- **TASK BRIEF**
Word for word, restate the lines from the start of the data below through the line containing "Proof. intros c".

Collected data
---------------
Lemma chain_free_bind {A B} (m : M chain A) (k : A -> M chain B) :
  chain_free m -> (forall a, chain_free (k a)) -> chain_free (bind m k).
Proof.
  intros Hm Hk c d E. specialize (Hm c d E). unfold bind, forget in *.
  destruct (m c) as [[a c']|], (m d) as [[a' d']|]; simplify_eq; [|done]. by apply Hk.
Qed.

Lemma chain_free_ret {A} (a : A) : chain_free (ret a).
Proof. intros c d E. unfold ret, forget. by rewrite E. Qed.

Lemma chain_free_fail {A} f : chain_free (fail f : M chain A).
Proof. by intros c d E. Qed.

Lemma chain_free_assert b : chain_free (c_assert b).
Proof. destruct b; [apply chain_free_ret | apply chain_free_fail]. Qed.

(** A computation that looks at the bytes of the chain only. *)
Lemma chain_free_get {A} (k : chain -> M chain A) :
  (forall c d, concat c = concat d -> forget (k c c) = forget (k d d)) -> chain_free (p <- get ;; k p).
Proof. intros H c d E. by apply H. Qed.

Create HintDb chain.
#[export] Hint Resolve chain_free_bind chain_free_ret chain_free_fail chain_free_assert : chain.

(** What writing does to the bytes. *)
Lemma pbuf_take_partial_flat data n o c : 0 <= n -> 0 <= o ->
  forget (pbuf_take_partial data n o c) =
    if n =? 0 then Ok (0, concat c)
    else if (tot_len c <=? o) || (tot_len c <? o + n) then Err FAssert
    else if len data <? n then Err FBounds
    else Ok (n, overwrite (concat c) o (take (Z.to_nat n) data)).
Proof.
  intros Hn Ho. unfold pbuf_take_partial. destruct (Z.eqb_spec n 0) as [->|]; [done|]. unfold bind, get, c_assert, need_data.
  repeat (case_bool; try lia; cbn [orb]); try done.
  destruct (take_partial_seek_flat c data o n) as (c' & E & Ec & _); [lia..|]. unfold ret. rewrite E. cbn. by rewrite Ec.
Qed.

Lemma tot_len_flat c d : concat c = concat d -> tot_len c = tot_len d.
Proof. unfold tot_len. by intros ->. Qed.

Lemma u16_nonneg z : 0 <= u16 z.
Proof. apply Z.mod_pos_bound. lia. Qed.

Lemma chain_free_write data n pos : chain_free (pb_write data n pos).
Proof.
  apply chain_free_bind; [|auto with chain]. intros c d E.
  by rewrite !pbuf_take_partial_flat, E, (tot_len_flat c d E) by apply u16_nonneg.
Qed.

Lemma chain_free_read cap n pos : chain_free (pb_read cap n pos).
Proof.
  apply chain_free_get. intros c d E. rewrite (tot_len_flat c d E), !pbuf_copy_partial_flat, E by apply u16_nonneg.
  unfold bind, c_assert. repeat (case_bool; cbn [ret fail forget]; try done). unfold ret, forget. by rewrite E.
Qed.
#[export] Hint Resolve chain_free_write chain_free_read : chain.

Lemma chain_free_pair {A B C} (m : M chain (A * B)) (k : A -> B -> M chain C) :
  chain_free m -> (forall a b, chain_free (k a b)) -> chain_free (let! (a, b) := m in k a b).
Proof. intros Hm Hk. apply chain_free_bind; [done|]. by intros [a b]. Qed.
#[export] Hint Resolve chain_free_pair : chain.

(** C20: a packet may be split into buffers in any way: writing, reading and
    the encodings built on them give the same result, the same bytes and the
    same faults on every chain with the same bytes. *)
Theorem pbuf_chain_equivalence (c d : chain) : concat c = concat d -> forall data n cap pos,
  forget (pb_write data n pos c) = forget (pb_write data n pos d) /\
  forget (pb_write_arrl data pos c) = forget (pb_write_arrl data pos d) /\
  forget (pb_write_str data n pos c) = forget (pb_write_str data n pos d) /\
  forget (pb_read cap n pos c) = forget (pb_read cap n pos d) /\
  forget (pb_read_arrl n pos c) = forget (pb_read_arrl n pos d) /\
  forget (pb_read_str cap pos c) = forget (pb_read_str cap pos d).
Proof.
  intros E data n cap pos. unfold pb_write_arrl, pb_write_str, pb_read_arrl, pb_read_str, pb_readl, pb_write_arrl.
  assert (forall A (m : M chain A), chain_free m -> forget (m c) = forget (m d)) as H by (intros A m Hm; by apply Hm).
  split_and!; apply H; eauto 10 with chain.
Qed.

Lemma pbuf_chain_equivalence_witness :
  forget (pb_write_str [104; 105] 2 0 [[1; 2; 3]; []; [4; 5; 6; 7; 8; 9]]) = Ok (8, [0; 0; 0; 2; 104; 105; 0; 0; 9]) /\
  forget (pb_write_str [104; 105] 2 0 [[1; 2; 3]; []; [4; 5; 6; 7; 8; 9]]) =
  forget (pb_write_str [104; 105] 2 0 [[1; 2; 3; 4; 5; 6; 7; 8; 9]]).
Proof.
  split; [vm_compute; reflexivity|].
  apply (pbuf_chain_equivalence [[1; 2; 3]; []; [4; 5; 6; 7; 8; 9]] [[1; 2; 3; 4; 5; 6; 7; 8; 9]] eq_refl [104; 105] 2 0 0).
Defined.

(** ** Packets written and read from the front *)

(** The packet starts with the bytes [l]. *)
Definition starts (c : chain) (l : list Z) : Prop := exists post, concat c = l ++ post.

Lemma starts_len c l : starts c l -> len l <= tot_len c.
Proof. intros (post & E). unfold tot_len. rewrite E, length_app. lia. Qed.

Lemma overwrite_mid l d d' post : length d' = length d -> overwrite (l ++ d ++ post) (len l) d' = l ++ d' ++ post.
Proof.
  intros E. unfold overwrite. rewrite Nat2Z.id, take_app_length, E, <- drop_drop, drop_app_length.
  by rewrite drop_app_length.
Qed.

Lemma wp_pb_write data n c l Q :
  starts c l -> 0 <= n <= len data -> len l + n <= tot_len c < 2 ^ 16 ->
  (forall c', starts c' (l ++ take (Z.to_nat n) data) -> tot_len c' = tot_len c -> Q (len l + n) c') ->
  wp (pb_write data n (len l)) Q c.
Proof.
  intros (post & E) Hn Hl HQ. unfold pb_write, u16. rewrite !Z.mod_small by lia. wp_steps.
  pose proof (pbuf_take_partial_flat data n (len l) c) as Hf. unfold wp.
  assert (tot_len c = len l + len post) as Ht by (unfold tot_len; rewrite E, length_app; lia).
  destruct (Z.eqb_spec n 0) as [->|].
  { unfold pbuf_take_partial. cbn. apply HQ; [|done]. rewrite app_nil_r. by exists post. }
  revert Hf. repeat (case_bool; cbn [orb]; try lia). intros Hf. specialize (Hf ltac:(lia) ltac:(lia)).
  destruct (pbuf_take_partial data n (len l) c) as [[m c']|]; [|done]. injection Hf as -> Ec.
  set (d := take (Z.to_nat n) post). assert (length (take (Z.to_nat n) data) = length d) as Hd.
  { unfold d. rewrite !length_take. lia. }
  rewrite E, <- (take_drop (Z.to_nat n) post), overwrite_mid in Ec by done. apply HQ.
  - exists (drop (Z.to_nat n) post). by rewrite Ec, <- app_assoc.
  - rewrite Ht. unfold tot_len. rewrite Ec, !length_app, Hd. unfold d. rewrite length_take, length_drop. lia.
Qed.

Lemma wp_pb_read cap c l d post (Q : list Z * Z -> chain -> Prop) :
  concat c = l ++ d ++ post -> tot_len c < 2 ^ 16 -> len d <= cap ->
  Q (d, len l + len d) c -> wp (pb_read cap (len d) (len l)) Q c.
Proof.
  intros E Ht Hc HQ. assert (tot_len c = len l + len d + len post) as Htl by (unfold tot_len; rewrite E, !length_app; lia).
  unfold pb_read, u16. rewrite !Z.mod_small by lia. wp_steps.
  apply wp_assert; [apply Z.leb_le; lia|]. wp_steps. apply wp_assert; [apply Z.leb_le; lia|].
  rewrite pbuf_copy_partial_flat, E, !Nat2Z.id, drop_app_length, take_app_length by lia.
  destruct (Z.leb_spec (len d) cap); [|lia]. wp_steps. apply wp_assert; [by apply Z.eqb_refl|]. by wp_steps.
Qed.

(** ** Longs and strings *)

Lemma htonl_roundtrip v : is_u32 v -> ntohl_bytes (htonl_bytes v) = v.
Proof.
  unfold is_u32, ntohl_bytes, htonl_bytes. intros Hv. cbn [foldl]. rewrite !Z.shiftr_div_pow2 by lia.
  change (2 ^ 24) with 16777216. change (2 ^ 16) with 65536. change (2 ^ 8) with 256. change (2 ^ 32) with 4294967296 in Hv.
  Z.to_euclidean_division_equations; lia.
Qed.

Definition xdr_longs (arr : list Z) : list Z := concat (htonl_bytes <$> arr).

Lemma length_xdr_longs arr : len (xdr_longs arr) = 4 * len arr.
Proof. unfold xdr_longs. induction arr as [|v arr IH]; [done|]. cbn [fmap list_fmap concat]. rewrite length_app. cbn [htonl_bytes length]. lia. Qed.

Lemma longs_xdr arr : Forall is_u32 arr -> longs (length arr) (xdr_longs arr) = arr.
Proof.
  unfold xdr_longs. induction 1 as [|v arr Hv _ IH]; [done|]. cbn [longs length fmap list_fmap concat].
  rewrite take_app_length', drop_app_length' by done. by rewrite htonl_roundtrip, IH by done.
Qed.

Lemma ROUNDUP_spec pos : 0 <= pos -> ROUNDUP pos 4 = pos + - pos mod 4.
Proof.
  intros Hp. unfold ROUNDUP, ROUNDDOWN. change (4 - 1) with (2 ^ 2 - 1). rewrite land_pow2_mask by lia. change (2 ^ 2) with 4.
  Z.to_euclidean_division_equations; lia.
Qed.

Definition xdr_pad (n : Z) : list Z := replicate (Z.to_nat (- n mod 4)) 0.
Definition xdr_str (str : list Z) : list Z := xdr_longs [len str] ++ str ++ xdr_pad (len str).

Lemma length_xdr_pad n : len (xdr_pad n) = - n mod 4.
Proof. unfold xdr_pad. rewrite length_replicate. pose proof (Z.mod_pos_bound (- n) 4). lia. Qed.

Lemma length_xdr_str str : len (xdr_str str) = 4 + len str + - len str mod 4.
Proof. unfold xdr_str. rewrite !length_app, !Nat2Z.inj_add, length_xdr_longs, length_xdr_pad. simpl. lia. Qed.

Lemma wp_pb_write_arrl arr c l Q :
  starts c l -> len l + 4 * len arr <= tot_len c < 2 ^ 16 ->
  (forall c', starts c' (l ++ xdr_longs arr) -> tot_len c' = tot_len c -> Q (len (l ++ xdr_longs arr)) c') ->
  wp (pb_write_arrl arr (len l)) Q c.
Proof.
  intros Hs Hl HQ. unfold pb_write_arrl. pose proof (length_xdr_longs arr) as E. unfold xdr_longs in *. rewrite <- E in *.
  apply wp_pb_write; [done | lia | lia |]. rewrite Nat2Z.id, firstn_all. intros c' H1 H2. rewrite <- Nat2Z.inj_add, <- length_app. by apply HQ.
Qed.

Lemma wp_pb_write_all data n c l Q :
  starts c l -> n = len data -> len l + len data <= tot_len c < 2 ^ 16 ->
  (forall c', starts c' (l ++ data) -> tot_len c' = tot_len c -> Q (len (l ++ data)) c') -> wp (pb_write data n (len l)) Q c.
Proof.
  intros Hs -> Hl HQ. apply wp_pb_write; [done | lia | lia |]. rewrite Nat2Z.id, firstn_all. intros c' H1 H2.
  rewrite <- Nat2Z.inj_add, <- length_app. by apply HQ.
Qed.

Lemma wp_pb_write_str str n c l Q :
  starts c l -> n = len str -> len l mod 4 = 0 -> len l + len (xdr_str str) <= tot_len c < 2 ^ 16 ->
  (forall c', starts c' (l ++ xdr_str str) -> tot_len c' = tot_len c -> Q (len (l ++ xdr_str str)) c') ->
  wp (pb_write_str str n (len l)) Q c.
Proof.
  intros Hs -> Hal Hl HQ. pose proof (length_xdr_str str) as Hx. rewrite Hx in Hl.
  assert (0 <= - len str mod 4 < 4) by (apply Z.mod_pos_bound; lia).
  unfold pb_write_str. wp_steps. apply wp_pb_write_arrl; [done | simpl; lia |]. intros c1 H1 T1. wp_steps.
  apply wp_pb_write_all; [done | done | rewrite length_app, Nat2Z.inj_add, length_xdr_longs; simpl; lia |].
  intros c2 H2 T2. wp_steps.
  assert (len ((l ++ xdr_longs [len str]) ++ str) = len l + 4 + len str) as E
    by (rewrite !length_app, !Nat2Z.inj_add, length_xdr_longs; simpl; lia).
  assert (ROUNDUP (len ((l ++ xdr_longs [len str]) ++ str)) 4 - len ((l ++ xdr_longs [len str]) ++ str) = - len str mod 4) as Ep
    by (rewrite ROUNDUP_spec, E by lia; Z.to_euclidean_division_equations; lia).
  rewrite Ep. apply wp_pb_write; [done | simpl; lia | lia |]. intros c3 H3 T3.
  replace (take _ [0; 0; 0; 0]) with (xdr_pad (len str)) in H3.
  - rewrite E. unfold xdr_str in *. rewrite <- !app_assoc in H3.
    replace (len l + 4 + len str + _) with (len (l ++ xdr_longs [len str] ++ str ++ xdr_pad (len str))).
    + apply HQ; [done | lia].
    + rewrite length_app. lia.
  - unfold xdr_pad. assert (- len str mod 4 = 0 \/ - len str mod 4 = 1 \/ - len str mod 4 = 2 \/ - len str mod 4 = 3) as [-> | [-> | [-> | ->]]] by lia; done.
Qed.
---------------
- **ANSWER TO THIS EXERCISE**
Lemma chain_free_bind {A B} (m : M chain A) (k : A -> M chain B) :
  chain_free m -> (forall a, chain_free (k a)) -> chain_free (bind m k).
Proof.
  intros Hm Hk c d E. specialize (Hm c d E). unfold bind, forget in *.
  destruct (m c) as [[a c']|], (m d) as [[a' d']|]; simplify_eq; [|done]. by apply Hk.
Qed.

Lemma chain_free_ret {A} (a : A) : chain_free (ret a).
Proof. intros c d E. unfold ret, forget. by rewrite E. Qed.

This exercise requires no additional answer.